Michigan voters enshrine abortion rights
Michigan voters also decided to enshrine abortion rights in their state constitution on Tuesday.
To get Proposal 3 on the ballot, supporters collected more signatures than any other group seeking to put an initiative to voters in state history.
The ballot initiative, which garnered more than 55% of the vote, according to the New York Times, amends the Michigan constitution to establish an "individual right to reproductive freedom, including the right to make and carry out all decisions about pregnancy."
This win puts a definitive end to a 1931 abortion ban in the state that had been blocked in court but could have been revived.
Support for abortion rights formed a key part of Democratic incumbent Gretchen Whitmer's gubernatorial campaign. She won re-election in a high-stakes contest, showing that protecting abortion rights is clearly important to voters in the Midwest.
Kentucky voters refuse to pave the way for more abortion restrictions
Kentucky's Amendment 2 was one of the most highly anticipated ballot measure votes in the US on Tuesday, as it would prove how important abortion is as an issue in a traditionally red state. Spoiler alert: it's important.
The measure would have amended Kentucky's Bill of Rights to say that nothing in the state constitution guarantees the right to an abortion or requires government funding for an abortion. If passed, the amendment could have paved the way for further abortion restrictions.
As of Wednesday morning, 52.5% of voters had rejected the proposed amendment with 86% of votes counted, according to the New York Times.

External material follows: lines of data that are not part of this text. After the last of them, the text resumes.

(* ===== verification/CreditsCalls.v ===== *)
(** * The credits gateway: each call among all the others

    Any number of calls ([Call]) of any number of relays run at once on one database,
    while purchases are credited, accounts and agents change, and connections are
    lost ([gateway]).  What a transaction may assert between two of its statements is
    what its own moves led to ([ready]), and its locks keep that; every call is
    verified on its own ([program_spec]). *)

From stdpp Require Import base gmap strings list sorting relations.
From Stdlib Require Import ZArith Ascii Lia.
From S2P Require Import Prelude Text Nostr Effect Postgres Credits CreditsSpec CreditsBooks CreditsLocks.

Local Open Scope Z_scope.
Local Open Scope list_scope.

#[local] Opaque ai_source is_ai core.

(** ** The calls *)

(** The source of a debit is not one of the gateway's own. *)
Definition DebitSource : Type := { source : string | is_ai source = false }.

Inductive Call :=
  | CallCreateSession (owner : PublicKey) (community : CommunityId) (agent : PublicKey)
  | CallIsFree (owner : PublicKey)
  | CallRevoke (owner : PublicKey) (session : Uuid)
  | CallAdmit (a : AdmitArgs)
  | CallReject (id : Uuid)
  | CallObserve (id : Uuid) (generation : string) (charged : option Z) (usage_is_object : bool)
  | CallSettle (id : Uuid) (charged : Z) (provisional : bool)
  | CallClaim
  | CallRecoveryRequest (id : Uuid)
  | CallDebit (account : Uuid) (source : DebitSource) (amount : Z) (description : string) (metadata_is_object : bool)
  | CallSettleRequest (id : Uuid) (reserve : Z)
  | CallRecover (fingerprint : option string) (record : RecoveryRequest)
  | CallReconcile (fingerprint : string) (id : Uuid) (generation : string).

Inductive Out :=
  | OutSession (r : result DbError Uuid)
  | OutFree (r : result DbError bool)
  | OutUnit (r : result DbError unit)
  | OutAdmission (r : result DbError Admission)
  | OutClaimed (r : result DbError (list RecoveryRequest))
  | OutRecord (r : result DbError RecoveryRequest)
  | OutDebit (r : result DbError CreditDebitOutcome)
  | OutCharged (r : result Outcome Z)
  | OutReconciled (r : result ReconcileError Z).

Definition returns {A} (f : A → Out) (q : cprog A) : cprog Out := eff_bind q (λ a, Pure (f a)).

(** The calls that run, and what the database has seen of them. *)
Abbreviation GatewayMachine := (Machine (SqlOp Stmt GatewayOp) (SqlReply answer gateway_answer) Call Out (SqlEntry Write Lock)).

Section calls.
Context (p : GatewayPolicy) (past : Past).

Definition program (c : Call) : cprog Out :=
  match c with
  | CallCreateSession owner community agent => returns OutSession (create_credit_ai_session p owner community agent)
  | CallIsFree owner => returns OutFree (credit_ai_account_is_free p owner)
  | CallRevoke owner session => returns OutUnit (revoke_credit_ai_session owner session)
  | CallAdmit a => returns OutAdmission (admit_credit_ai_request p a)
  | CallReject id => returns OutUnit (reject_credit_ai_request id)
  | CallObserve id generation charged usage => returns OutUnit (observe_credit_ai_usage id generation charged usage)
  | CallSettle id charged provisional => returns OutUnit (settle_credit_ai_request id charged provisional)
  | CallClaim => returns OutClaimed claim_credit_ai_recovery
  | CallRecoveryRequest id => returns OutRecord (credit_ai_recovery_request id)
  | CallDebit account source amount description metadata =>
      returns OutDebit (record_account_credit_debit account (`source) amount description metadata)
  | CallSettleRequest id reserve => returns OutCharged (settle_request id reserve)
  | CallRecover fingerprint record => returns OutUnit (recover_record fingerprint record)
  | CallReconcile fingerprint id generation => returns OutReconciled (reconcile fingerprint id generation)
  end.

Amber Duke, interim executive director for the ACLU of Kentucky, called the result "a victory for bodily autonomy and the right of all Kentuckians to make the best decisions for themselves," but added that "the fight is not over."
Currently, abortion isn't an option in the state. There are ongoing court battles to overturn the two abortion bans in effect. These bans offer no exceptions in cases of rape or incest and only a narrow exemption for medical emergencies.
Rachel Sweet, who led a resoundingly successful campaign to defeat the similar anti-abortion amendment in Kansas back in August, also led the fight against Amendment 2 in Kentucky. She told NPR, "In order to restore access to legal abortion in Kentucky, we have to defeat Amendment 2."
The Kentucky Supreme Court is set to rule on these cases after the election next week.
While some of the margins were closer than others, voters in Vermont, California, Michigan, and Kentucky sent a clear message not to chip away at access to abortion care.